Category Archives: Technology and Society

Life Support

Here’s an interesting schematic that describes how they plan to keep crew alive to Mars and back. Doesn’t look like they’re trying to recover water from feces, but that makes sense if they’re going to use them for radiation protection. And they’re venting methane. I’d think that it would be interesting to consider it as fuel for RCS, but perhaps that’s too high a technology risk for a mission that has to leave in less than five years. I don’t see any power input to the system, but I guess that’s a separate issue.

Here’s the full briefing to FISO.

[Via NewSpace Watch]

[Update a few minutes later]

OK, looking over the briefing, the current baseline seems to be two launches, one for propellant and one for crew, within a couple weeks of each other.

Colorado Representative Diana DeGette

…is a gun-grabbing moron:

“What’s the efficacy of banning these magazine clips? I will tell you, these are ammunition, they’re bullets, so the people who have those now, they’re going to shoot them” says Rep DeGette. According to her, “the number of these high capacity magazines is going to decrease dramatically over time because the bullets will be shot and there won’t be any more available.”

These people shouldn’t be allowed to vote, let alone be elected to office.

Attack On The Killer Tomatoes

Some thoughts on the war on Monsanto:

Monsanto is just too perfect an issue for a certain class of urbane lefty already inclined to food snobbery and to activism. It harmonizes with his inherent mistrust of corporations, confirms him in the superiority of his lifestyle choices, and accords with the deep strain of Rousseauian anti-modernism that runs through him. Never mind that a world without GMOs would be a hungrier world, a world in which the poor would have to pay something closer to the prices he happily bears for the peace of mind that comes from the politically correct consumption of roughage. As for the rest, well, let them eat cake. Locally sourced, sustainably produced, certified organic cake.

I did note on someone’s FB page the other day that the GMO hysteria is the modern version of “Let them eat cake.” I don’t want to hear one more word about the “Republican” “war on science.” These nutjobs probably think that Norman Borlaug committed crimes against humanity.

More Destructive “Green” Policies

America is poaching European business investment:

American government got out of the way of innovative drilling companies and allowed the shale boom to take off. Europe took the opposite tack, choosing to stick to its green policies and snub shale. As a result, natural gas prices in the US are a quarter of what they are in Europe. And as industry departs, unemployment in the Euro zone is hitting a record high. That’s yet another failure that can be laid at the feet of Europe’s greens.

Just imagine how much better we’d be doing if we had a reasonable (i.e., zero) corporate income tax.

Holy Chilole

I like me some chiles, but these people are nuts:

Mr. Bosland claims to have broken the two million Scoville mark in February 2012 with his Trinidad Moruga Scorpion.
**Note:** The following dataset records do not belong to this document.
Lemma copy_fuel f1 : forall f2 body N hashed w, (Z.to_nat N <= f1)%nat -> (Z.to_nat N <= f2)%nat ->
  copy_loop env fate_of short f1 name body N hashed w = copy_loop env fate_of short f2 name body N hashed w.
Proof.
  assert (forall f body N hashed w, N <= 0 -> copy_loop env fate_of short f name body N hashed w =
    (Some (len hashed, sha256_hex hashed, None, None), w)) as Hend.
  { intros [|f] body N hashed w HN; [done|]. cbn [copy_loop]. by rewrite (proj2 (Z.leb_le _ _) HN). }
  induction f1 as [|f1 IH]; intros [|f2] body N hashed w H1 H2; try (rewrite !Hend by lia; done).
  cbn [copy_loop]. destruct (N <=? 0) eqn:EN; [done|].
  destruct (read body (Z.min N bufferSize)) as [[chunk readErr] body']. unfold mbind, io_bind.
  match goal with |- context [match ?m w with _ => _ end] => destruct (m w) as [[[written writeErr]|] w']; [|done] end.
  destruct writeErr; [done|]. destruct (negb (written =? len chunk)); [done|]. destruct readErr as [[]|]; [done..|].
  destruct (len chunk =? 0) eqn:E0; [done|]. pose proof (len_nonneg chunk). apply IH; lia.
Qed.

(** The copy of a body ends: each turn of the loop writes a byte at least or
    leaves, so that the limit bounds its turns; whatever the stream, the failures and
    the short writes, more turns change nothing. *)
Lemma copy_terminates fuel body limit w : (Z.to_nat limit <= fuel)%nat ->
  copy_loop env fate_of short fuel name body limit "" w = copyAndHash env fate_of short name body limit w.
Proof. intros Hf. by apply copy_fuel. Qed.
End copy.

(** ** At work *)
Module Desk.
Import Scenario.
#[local] Existing Instance platform.

Definition seconds (n : nat) : Z := day 0 + Z.of_nat n * Second.
Definition whole (n : nat) : option Z := None.

(** An upload admitted, received whole, then given up too late; another admitted. *)
Definition opened : server := Server (archive [CCreateKey "ufficio" "S" key_id "token"]) ∅ ∅ ∅ 0.
Definition asks (c : string) (n : nat) : use :=
  UAdmit "token" document 10 digest "" (day 0 + Z.of_nat n * Minute) (fun _ => Ok tt) (backup_name c).
Definition shift : list (use * nat) :=
  [ (asks "a" 0, 0%nat); (UReceive 0 [("0123456789", Some EOF)]%string, 1%nat); (UAbort 0 "tardi", 20%nat); (asks "b" 1, 60%nat) ].
Definition evening : desk := default ([], opened) (uses_run alone faultless seconds whole shift ([], opened)).

Lemma slots_conserved_witness :
  map ad_released (fst evening) = [true; false] /\
  (s_slots (snd evening) = busy (fst evening) /\ 0 <= s_slots (snd evening) <= 32 /\
   (s_slots (snd evening) = 32 -> forall token m size digest ik t check newID n,
      Admit alone faultless token m size digest ik t check newID (n, snd evening) =
        (Some (Err (Failed ErrBusy)), (n, snd evening)))).
Proof.
  split; [vm_compute; reflexivity|].
  refine (slots_conserved alone faultless seconds whole (fun _ _ => eq_refl) shift opened (fst evening) (snd evening) eq_refl _).
  vm_compute. reflexivity.
Defined.

End Desk.
Lemma swept_remove name rest s : swept rest s -> swept rest (snd (remove_incoming name s)).
Proof.
  intros [Hs Hr]. split; [by apply pending_remove|]. intros x Hx Hin. apply Hr; [done|]. revert Hin.
  unfold remove_incoming. destruct (s_incoming s !! name) as [[|[]|]|]; try done; cbn; intros [e He];
    apply lookup_delete_Some in He as [_ He]; by exists e.
Qed.
Lemma removed_absent name s : is_ok (ignore_absent (fst (remove_incoming name s))) = true ->
  s_incoming (snd (remove_incoming name s)) !! name = None.
Proof.
  unfold remove_incoming. destruct (s_incoming s !! name) as [[|[]|]|] eqn:E; cbn; try done; intros _; apply lookup_delete_eq.
Qed.

Lemma triple_sweep name rest :
  triple (swept (name :: rest)) (sweep_entry alone fate_of name) (fun r s => C s /\ (is_ok r = true -> swept rest s)) C.
Proof.
  assert (forall s, swept (name :: rest) s -> C s) as Hc by apply swept_custody.
  unfold sweep_entry. destruct (is_staging name) eqn:En; cbn [negb].
  2:{ apply triple_ret. intros s Hs. split; [by apply Hc|]. intros _. apply (swept_next name); [done|by left]. }
  eapply (triple_bind _ _ _ _ (fun info s => swept (name :: rest) s /\ (info = Err (OsError ENOENT) -> s_incoming s !! name = None))).
  { apply triple_act; [apply _|done|]. intros s Hs. split; [by apply Hc|]. split.
    - split; [done|]. cbn. unfold lookup_entry. by destruct (s_incoming s !! name).
    - intros f. split; (split; [done|]); by destruct f. }
  assert (triple (swept (name :: rest)) (r ← act alone fate_of (remove_incoming name); mret (ignore_absent r))
    (fun r s => C s /\ (is_ok r = true -> swept rest s)) C) as Hremove.
  { eapply (triple_bind _ _ _ _ (fun r s => swept (name :: rest) s /\ (is_ok (ignore_absent r) = true -> s_incoming s !! name = None))).
    - apply triple_act; [apply _|done|]. intros s Hs. pose proof (swept_remove name _ s Hs) as Hs'. split; [by apply Hc|].
      split; [split; [done|apply removed_absent]|]. intros f. split; (split; [done|by destruct f]).
    - intros r. apply triple_ret. intros s [Hs Hr]. split; [by apply Hc|]. intros Hok. apply (swept_next name); [done|right; by apply Hr]. }
  intros [e|e].
  - destruct e; try (eapply triple_pre; [exact Hremove|by intros s [Hs _]]). apply triple_ret. by intros s [Hs%Hc _].
  - destruct e as [[]|]; apply triple_ret; intros s [Hs Hr]; (split; [by apply Hc|]); try done.
    intros _. apply (swept_next name); [done|right; by apply Hr].
Qed.

(** After a reconciliation without error nothing is receiving and no staging file
    is left. *)
Definition reconciled (s : server) : Prop :=
  (forall b, In b (d_backups (s_db s)) -> b_Status b <> BackupReceiving) /\
  (forall name, is_staging name = true -> s_incoming s !! name = None).

Lemma triple_Reconcile : triple C (Reconcile alone fate_of clock) (fun r s => C s /\ (is_ok r = true -> reconciled s)) C.
Proof.
  assert (forall (P : server -> Prop) e, (forall s, P s -> C s) ->
    triple P (mret (Err e)) (fun (r : result failure unit) s => C s /\ (is_ok r = true -> reconciled s)) C) as Herr.
  { intros P e HP. apply triple_ret. intros s Hs. split; [by apply HP|done]. }
  unfold Reconcile.
  eapply (triple_bind _ _ _ _ (fun r s => C s /\ (forall l, r = Ok l -> pending l s))).
  { apply triple_act; [apply _|done|]. intros s Hs. cbn. split; [done|]. split; [|by intros f; split].
    split; [done|]. intros l [= <-]. by apply pending_start. }
  intros [l|e]; [|apply Herr; by intros s [Hs _]].
  eapply triple_bind.
  { eapply triple_pre; [apply (triple_each (reconcile_upload alone fate_of clock) pending l)|intros s [_ Hs]; by apply Hs];
      [by intros rest s []|apply triple_reconcile_upload]. }
  intros [[]|e]; [|apply Herr; by intros s [Hs _]].
  eapply (triple_bind _ _ _ _ (fun r s => C s /\ (forall l, r = Ok l -> swept l s))).
  { apply triple_act; [apply _|by intros s [Hs _]|]. intros s [Hs Hp]. cbn. split; [done|]. split; [|by intros f; split].
    split; [done|]. intros names [= <-]. split; [by apply Hp|]. intros name _ Hin. unfold incoming_names.
    apply list_elem_of_In. unfold sort_strings. rewrite merge_sort_Permutation. apply elem_of_elements, elem_of_dom, Hin. }
  intros [names|e]; [|apply Herr; by intros s [Hs _]].
  eapply triple_bind.
  { eapply triple_pre; [apply (triple_each (sweep_entry alone fate_of) swept names)|intros s [_ Hs]; by apply Hs];
      [apply swept_custody|apply triple_sweep]. }
  intros [[]|e]; [|apply Herr; by intros s [Hs _]].
  apply triple_act; [apply _|by intros s [Hs _]|]. intros s [Hs Hsw]. cbn. split; [done|]. split; [|by intros f; split].
  split; [done|]. intros _. destruct (Hsw eq_refl) as [Hp Hin]. split.
  - intros b Hb Hst. by destruct (proj1 (pe_rows _ _ Hp b) (conj Hb Hst)).
  - intros name Hn. destruct (s_incoming s !! name) eqn:E; [|done]. destruct (Hin name Hn); by eexists.
Qed.
End faults.

(** ** When nothing fails *)
Section faultless.
Context (clock : nat -> Z).
(** The texts that [writeError] puts before that of an error are left out. *)
Inductive payload : Type :=
| PError (e : failure)
| PStatus (text : string)
| PFlag (name : string) (value : bool)
| PSettings (status : automation_status)
| PInventory (status : automation_status) (keys : list key) (backups : list backup) (models : list (string * string))
| PBackups (backups : list backup)
| PPage (page : backup_page)
| PSnapshot (value : snapshot)
| PAnomalies (anomalies : list anomaly)
| PExclusions (exclusions : list anomaly_exclusion)
| PChecks (checks : list (check * list check_model))
| PMail (messages : list mail_message)
| POperation (op : operation) (ticket : string)
| PLease (l : lease).
Record reply : Type := Reply { re_Status : Z; re_Payload : payload }.
Definition fault (status : Z) (text : string) : reply := Reply status (PError (Failed (ErrText text))).
Definition said (status : Z) (text : string) : reply := Reply status (PStatus text).

(** The confirmations of the administrator. *)
Definition ConfirmRetentionEnable : string := "ABILITA".
Definition ConfirmRetentionPause : string := "SOSPENDI".
Definition ConfirmRetentionResume : string := "RIPRENDI".
Definition ConfirmRetentionResumeWhenReady : string := "PRENOTA".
That is the same strength as police-grade pepper spray — a substance no sensible person would let travel through his digestive tract. Mr. Bosland hasn’t yet submitted paperwork to Guinness for the official record, and his claim really burns up Mr. de Wit, who insists his pepper is still the hottest. Only chemical chromatography that measures several samples for their average level of capsaicin, the chemical that gives peppers their bite, can establish a record claim. But Mr. Scott, one of the few people on Earth who has tasted both varieties, says the Moruga Scorpion is clearly hotter.

I used to grow habaneros on the patio (and I still have a container of dried ones, years old, to spice up a chili), but I hadn’t realized that they were now growing peppers in the mega-Scoville range.

Obesity, Diet And Calories

Another blow to the mindless thermodynamic theory, and hope for a breakthrough:

Slimming bacteria work their magic in either of two ways, studies of gut microbiota show. They seem to raise metabolism, allowing people to burn off a 630-calorie chocolate chip muffin more easily.

They also extract fewer calories from the muffin in the first place. In contrast, fattening bacteria wrest every last calorie from food.

Transferring slimming bacteria into obese people might be one way to give them the benefits of weight-loss surgery without an operation. It might also be possible to devise a menu that encourages the proliferation of slimming bacteria and reduces the population of fattening bacteria.

I’ve always been thin, regardless of what I ate (though as I got older, I did put on a few pounds, which came back off when I went paleo), and have never felt particularly virtuous about it. I don’t have much patience for thin people who lecture fat ones about their caloric intake. People do have different metabolisms, and what you eat can affect it, but the “diet and exercise” nazis don’t want to believe it.